En el adiós a las teleclases, un merecido reconocimiento

Foto: Rafael Fernández Rosell

Las actividades docentes televisivas concluirán este viernes, y justo es aplaudir y agradecer a aquellos que han ayudado a preservar la continuidad del curso escolar 2020-2021.

A pesar del fuerte azote de la COVID-19, se diseñó una amplia programación en la cual intervinieron los que prepararon las teleclases; los que diseñaron la parrilla televisiva; los que aún hacen posible cada trasmisión y quienes día tras día aparecen en pantalla, frente a las cámaras.

En varias ocasiones, los principales directivos del Ministerio de Educación -incluida la doctora Ena Elsa Velázquez, titular de la cartera- han reconocido el quehacer de esos docentes, que no son pocos, y para muchos de los cuales este ha sido su debut como teleprofesores.

Enfrentarse a lo desconocido constituye siempre un desafío, en este caso mucho mayor, puesto que la mayoría de las trasmisiones han sido en vivo.

Terminan las teleclases pero, como se ha dicho, esto no supone el fin de un año lectivo preservado contra viento y marea; ni habrá antes de las vacaciones de verano evaluación alguna allí donde, por la situación epidemiológica, fue necesario interrumpir las clases presenciales y emplear esa variante para continuar el proceso de enseñanza-aprendizaje.

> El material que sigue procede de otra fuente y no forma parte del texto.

(** A disk that delivers three bytes and then fails. *)
Definition flaky_disk : handler unit :=
  λ c, match c with
       | os_Open _ => λ w, (inl 3%nat, w)
       | file_Reads _ =>
           λ w, (reads_more (MemOS.b "abc")
                   (reads_last [] (Some (PathError "read" "/dev/sdb" EIO))), w)
       | os_Stat _ | os_MkdirAll _ _ | os_WriteFile _ _ _ | file_Close _ => λ w, (None, w)
       | exec_CombinedOutput _ _ _ => λ w, (([], None), w)
       | klog_ErrorS _ _ _ | klog_InfoS _ _ => λ w, (tt, w)
       end.

(** A Linux machine with an empty file. *)
Definition box_with_empty_file : MemOS.World :=
  {| MemOS.files := <["/tmp/empty" := []]> (MemOS.files MemOS.linux_box);
     MemOS.dirs := MemOS.dirs MemOS.linux_box;
     MemOS.open_files := ∅;
     MemOS.next_fd := 3%nat;
     MemOS.commands := MemOS.commands MemOS.linux_box;
     MemOS.klog := [] |}.

(** ** Proof steps *)

(** Case analysis on the next answer of the handler in the goal. *)
Ltac next_answer h :=
  match goal with
  | |- context [h ?c ?w] =>
      let r := fresh "r" in
      let w' := fresh "w" in
      let E := fresh "E" in
      destruct (h c w) as [r w'] eqn:E; simpl in r; cbn
  end.

(** Case analysis on membership in a list that is written out. *)
Ltac elem_of_explicit :=
  repeat match goal with
    | H : _ ∈ _ :: _ |- _ => apply elem_of_cons in H as [H|H]
    | H : _ ∈ [] |- _ => by apply elem_of_nil in H
    end.

(** * Properties *)

(** ** Running programs: basic facts *)

Section Exec.
Context {W : Type} (h : handler W).

Lemma exec_bind {A B} (m : io A) (f : A → io B) (w : W) :
  exec h (m ≫= f) w =
    let '(a, w1, t1) := exec h m w in
    let '(b, w2, t2) := exec h (f a) w1 in
    (b, w2, t1 ++ t2).
Proof.
  revert w. induction m as [a|c k IH]; intros w; simpl.
  - change (mbind f (Ret a)) with (f a).
    by destruct (exec h (f a) w) as [[??]?].
  - change (mbind f (Vis c k)) with (Vis c (λ r, k r ≫= f)). simpl.
    destruct (h c w) as [r w1]. rewrite IH.
    destruct (exec h (k r) w1) as [[a w2] t1].
    by destruct (exec h (f a) w2) as [[??]?].
Qed.

Lemma exec_do (c : call) (w : W) :
  exec h (do c) w = ((h c w).1, (h c w).2, [(c, answer_of c (h c w).1)]).
Proof. unfold do. simpl. by destruct (h c w). Qed.

End Exec.

(** ** Trimming and copying *)

Lemma bytes_HasSuffix_spec (s suffix : bytes) :
  bytes_HasSuffix s suffix = true ↔ ∃ pre, s = pre ++ suffix.
Proof.
  unfold bytes_HasSuffix. rewrite andb_true_iff, !bool_decide_eq_true. split.
  - intros [_ Hd]. exists (take (length s - length suffix) s).
    transitivity (take (length s - length suffix) s ++ drop (length s - length suffix) s).
    + by rewrite take_drop.
    + by rewrite Hd.
  - intros [pre ->]. rewrite length_app. split; [lia|].
    replace (length pre + length suffix - length suffix)%nat with (length pre) by lia.
    by rewrite drop_app_length.
Qed.

Lemma bytes_TrimSuffix_app (pre suffix : bytes) :
  bytes_TrimSuffix (pre ++ suffix) suffix = pre.
Proof.
  unfold bytes_TrimSuffix.
  rewrite (proj2 (bytes_HasSuffix_spec _ _)) by eauto.
  rewrite length_app.
  replace (length pre + length suffix - length suffix)%nat with (length pre) by lia.
  by rewrite take_app_length.
Qed.

Lemma bytes_TrimSuffix_chomped (out : bytes) :
  chomped out (bytes_TrimSuffix out newline).
Proof.
  destruct (bytes_HasSuffix out newline) eqn:Hs.
  - apply bytes_HasSuffix_spec in Hs as [pre ->]. left.
    by rewrite bytes_TrimSuffix_app.
  - right. unfold bytes_TrimSuffix. rewrite Hs. split; [done|].
    intros line ->. rewrite (proj2 (bytes_HasSuffix_spec _ _)) in Hs by eauto. done.
Qed.

#[global] Instance bytes_Buffer_Accepting : Accepting bytes_Buffer Bytes.
Proof.
  split.
  - by intros p [buf].
  - intros readFrom [= <-] src [buf]. done.
Qed.

Section Copy.
Context {D : Type} `{!Writer D} (received : D → bytes) `{!Accepting D received}.

Lemma copy_chunk_accepting (dst : D) (chunk : bytes) :
  (copy_chunk dst chunk).1 = (Z.of_nat (length chunk), None)
  ∧ received (copy_chunk dst chunk).2 = received dst ++ chunk.
Proof.
  unfold copy_chunk. case_bool_decide as Hlen.
  - destruct (accepts chunk dst) as [Hw Hr].
    destruct (Write chunk dst) as [[nw ew] dst']. simpl in *.
    injection Hw as -> ->.
    rewrite bool_decide_eq_false_2 by lia. simpl.
    by rewrite bool_decide_eq_false_2 by naive_solver.
  - destruct chunk; simpl in *; [|lia]. by rewrite app_nil_r.
Qed.

Lemma copyBuffer_accepting (dst : D) (src : reads) (written : Z) :
  (copyBuffer dst src written).1
    = (written + Z.of_nat (length (reads_data src)), reads_err src)
  ∧ received (copyBuffer dst src written).2 = received dst ++ reads_data src.
Proof.
  revert dst written. induction src as [chunk rest IH|chunk er]; intros dst written; simpl.
  - destruct (copy_chunk_accepting dst chunk) as [Hc Hr].
    destruct (copy_chunk dst chunk) as [[nw ew] dst']. simpl in *.
    injection Hc as -> ->.
    destruct (IH dst' (written + Z.of_nat (length chunk))) as [-> ->].
    rewrite Hr, length_app, <- app_assoc. split; [|done]. f_equal. lia.
  - destruct (copy_chunk_accepting dst chunk) as [Hc Hr].
    destruct (copy_chunk dst chunk) as [[nw ew] dst']. simpl in *.
    by injection Hc as -> ->.
Qed.

End Copy.

Lemma copy_stream_accepting {D : Type} `{!Writer D} (received : D → bytes)
    `{!Accepting D received} (dst : D) (src : reads) :
  (copy_stream dst src).1 = (Z.of_nat (length (reads_data src)), reads_err src)
  ∧ received (copy_stream dst src).2 = received dst ++ reads_data src.
Proof.
  unfold copy_stream. destruct ReadFrom as [readFrom|] eqn:Hrf.
  - by apply accepts_stream.
  - apply (copyBuffer_accepting received dst src 0).
Qed.

Lemma copy_stream_Buffer (buf : bytes) (src : reads) :
  copy_stream (Buffer buf) src
  = ((Z.of_nat (length (reads_data src)), reads_err src), Buffer (buf ++ reads_data src)).
Proof. reflexivity. Qed.

Lemma copyBuffer_Buffer (buf : bytes) (src : reads) (written : Z) :
  copyBuffer (Buffer buf) src written
  = ((written + Z.of_nat (length (reads_data src)), reads_err src),
     Buffer (buf ++ reads_data src)).
Proof.
  destruct (copyBuffer_accepting Bytes (Buffer buf) src written) as [H1 H2].
  destruct (copyBuffer (Buffer buf) src written) as [ne [buf']]. simpl in *.
  by rewrite H1, H2.
Qed.

(** ** ExecuteCommand *)

(** C7. [ExecuteCommand ctx cmd] on a connector built with provider [Cmd c]
    calls that provider once, with the caller's context, the program
    [/bin/sh] and the arguments [-c], [cmd], and returns what the provider
    returns, unchanged.  In particular, when the provider reports an error
    (such as a non-zero exit status) together with output, both are
    returned: the output is not dropped. *)
Theorem ExecuteCommand_forwards {W : Type} (c : localConnector W) (os : handler W)
    (ctx : context) (cmd : string) (w : W) :
  let w1 := (os (klog_InfoS "exec local command" ["cmd"; cmd]) w).2 in
  let r := exec (connector_handler c os) (ExecuteCommand ctx cmd) w in
  (result r, world r) = Cmd c ctx "/bin/sh" ["-c"; cmd] w1
  ∧ calls (trace r) = [klog_InfoS "exec local command" ["cmd"; cmd];
                       exec_CombinedOutput ctx "/bin/sh" ["-c"; cmd]]
  ∧ ∀ (out : bytes) (e : err),
      (Cmd c ctx "/bin/sh" ["-c"; cmd] w1).1 = (out, Some e) →
      result r = (out, Some e).
Proof.
  intros w1 r. subst w1 r. unfold ExecuteCommand. cbn.
  destruct (os (klog_InfoS "exec local command" ["cmd"; cmd]) w) as [[] w1]. cbn.
  destruct (Cmd c ctx "/bin/sh" ["-c"; cmd] w1) as [[out e] w2]. cbn.
  repeat split. by intros ?? [= -> ->].
Qed.

Lemma ExecuteCommand_forwards_witness :
  let c := {| Cmd := MemOS.provider |} in
  (Cmd c ctx_Background "/bin/sh" ["-c"; "exit 3"] MemOS.linux_box).1
    = (MemOS.b "boom", Some (ExitError 3))
  ∧ result (exec (connector_handler c MemOS.host)
                 (ExecuteCommand ctx_Background "exit 3") MemOS.linux_box)
    = (MemOS.b "boom", Some (ExitError 3)).
Proof.
  intros c. split; [reflexivity|].
  apply (ExecuteCommand_forwards c MemOS.host ctx_Background "exit 3" MemOS.linux_box).
  reflexivity.
Defined.

(** ** FetchFile *)

(** C6. When the source cannot be opened, [FetchFile] returns the error of
    [os.Open], which is not nil, and leaves the destination writer as it
    was: the only calls made are the failed open and a log line, so nothing
    is read and nothing is written. *)
Theorem FetchFile_open_fails {W D : Type} `{!Writer D} (h : handler W)
    (ctx : context) (src : string) (dst : D) (w w1 : W) (e : err) :
  h (os_Open src) w = (inr e, w1) →
  let r := exec h (FetchFile ctx src dst) w in
  result r = (Some e, dst)
  ∧ (result r).1 ≠ None
  ∧ calls (trace r)
    = [os_Open src; klog_ErrorS (Some e) "Failed to read local file failed" ["src_file"; src]].
Proof.
  intros Hopen r. subst r. unfold FetchFile. cbn. rewrite Hopen. cbn.
  destruct (h (klog_ErrorS _ _ _) w1) as [[] w2]. by cbn.
Qed.

Lemma FetchFile_open_fails_witness :
  let r := exec MemOS.host (FetchFile ctx_Background "/no/such/file" (Buffer (MemOS.b "kept")))
                MemOS.linux_box in
  result r = (Some (PathError "open" "/no/such/file" ENOENT), Buffer (MemOS.b "kept"))
  ∧ (result r).1 ≠ None
  ∧ calls (trace r)
    = [os_Open "/no/such/file";
       klog_ErrorS (Some (PathError "open" "/no/such/file" ENOENT))
                   "Failed to read local file failed" ["src_file"; "/no/such/file"]].
Proof.
  apply (FetchFile_open_fails MemOS.host ctx_Background "/no/such/file"
           (Buffer (MemOS.b "kept")) MemOS.linux_box MemOS.linux_box).
  reflexivity.
Defined.

Lemma reads_chunks_concat (rs : reads) : concat (reads_chunks rs) = reads_data rs.
Proof. induction rs as [chunk rest IH|chunk er]; simpl; [by rewrite IH|apply app_nil_r]. Qed.

Section CopyLoop.
Context {D : Type} `{!Writer D}.

Lemma copy_chunk_full (d d' : D) (p : bytes) :
  full_write d p = Some d' → copy_chunk d p = ((Z.of_nat (length p), None), d').
Proof.
  unfold full_write, copy_chunk. destruct p as [|x p]; [by intros [= <-]|].
  rewrite bool_decide_eq_true_2 by (simpl; lia).
  destruct (Write (x :: p) d) as [[nw [e|]] d'']; [done|].
  case_bool_decide as Hn; [|done]. intros [= <-]. subst nw.
  rewrite bool_decide_eq_false_2 by lia. simpl.
  by rewrite bool_decide_eq_false_2 by naive_solver.
Qed.

Lemma copy_chunk_error (d d2 : D) (p : bytes) (nw : Z) (e : err) :
  p ≠ [] → Write p d = ((nw, Some e), d2) →
  ∃ n, copy_chunk d p = ((n, Some e), d2).
Proof.
  intros Hp Hw. unfold copy_chunk.
  rewrite bool_decide_eq_true_2 by (destruct p; [done|simpl; lia]).
  rewrite Hw. case_bool_decide; simpl; eauto.
Qed.

Lemma copy_chunk_short (d d2 : D) (p : bytes) (nw : Z) :
  Write p d = ((nw, None), d2) → 0 ≤ nw < Z.of_nat (length p) →
  copy_chunk d p = ((nw, Some io_ErrShortWrite), d2).
Proof.
  intros Hw Hnw. unfold copy_chunk.
  rewrite bool_decide_eq_true_2 by lia. rewrite Hw.
  rewrite bool_decide_eq_false_2 by lia. simpl.
  by rewrite bool_decide_eq_true_2 by lia.
Qed.

Lemma copyBuffer_feeds (dst dst' : D) (src : reads) (written : Z) :
  feed dst (reads_chunks src) = Some dst' →
  copyBuffer dst src written
  = ((written + Z.of_nat (length (reads_data src)), reads_err src), dst').
Proof.
  revert dst written. induction src as [chunk rest IH|chunk er]; intros dst written; simpl.
  - destruct (full_write dst chunk) as [d1|] eqn:Hfull; [|done]. intros Hfeed.
    rewrite (copy_chunk_full _ _ _ Hfull), (IH _ _ Hfeed), length_app.
    do 2 f_equal. lia.
  - destruct (full_write dst chunk) as [d1|] eqn:Hfull; [|done]. intros [= <-].
    by rewrite (copy_chunk_full _ _ _ Hfull).
Qed.

Lemma copyBuffer_stops (dst d1 d2 : D) (src : reads) (written n : Z)
    (pre post : list bytes) (c : bytes) (e : err) :
  reads_chunks src = pre ++ c :: post →
  feed dst pre = Some d1 →
  copy_chunk d1 c = ((n, Some e), d2) →
  ∃ n', copyBuffer dst src written = ((n', Some e), d2).
Proof.
  revert dst written pre. induction src as [chunk rest IH|chunk er];
    intros dst written [|p pre] Hsplit Hfeed Hc; simpl in *.
  - injection Hsplit as -> _. injection Hfeed as ->. rewrite Hc. eauto.
  - injection Hsplit as -> Hrest.
    destruct (full_write dst p) as [d0|] eqn:Hfull; [|done].
    rewrite (copy_chunk_full _ _ _ Hfull). by eapply IH.
  - injection Hsplit as -> _. injection Hfeed as ->. rewrite Hc. eauto.
  - injection Hsplit as _ Hrest. by destruct pre.
Qed.

End CopyLoop.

Con las teleclases, el próximo viernes concluirá una etapa de trabajo; meses intensos durante los cuales, no solo ese amplio grupo de docentes, sino los educadores cubanos en general, se han crecido para estar a la altura de las circunstancias y acompañar y atender, aun a distancia, a sus discípulos.

Muchas han sido las vías; y para asegurar la continuidad de los servicios educacionales se han combinado diferentes modalidades de atención educativa y el trabajo comunitario a nivel de consejos populares.

Teniendo en cuenta la situación epidemiológica y el esquema de vacunación de la población diseñado por las autoridades sanitarias, septiembre debe atestiguar el retorno a las aulas y la reanudación del curso escolar de manera presencial, en esa mayoritaria porción de la geografía cubana duramente golpeada por la pandemia.

Comenzará entonces una segunda etapa -tan o incluso más ardua que ésta a punto ya de concluir-, para garantizar el cierre del año académico 2020-2021 y la preparación del siguiente.

Hasta el 22 de enero se extenderá; y cuanto se haga en esas 19 semanas reservadas para la reanudación presencial, desarrollo y conclusión de las actividades docentes, se sustentará en las adaptaciones curriculares diseñadas para este curso escolar.

Implementarlas será tarea de cada institución educativa, sus directivos y maestros, que han de modelar una organización escolar que responda a las necesidades de los alumnos al hacer los ajustes y dosificaciones y al definir los tiempos y acciones para profundizar, consolidar, sistematizar y hasta introducir contenidos nuevos; de modo tal que los objetivos sean vencidos y los muchachos logren salir airosos de esta prueba.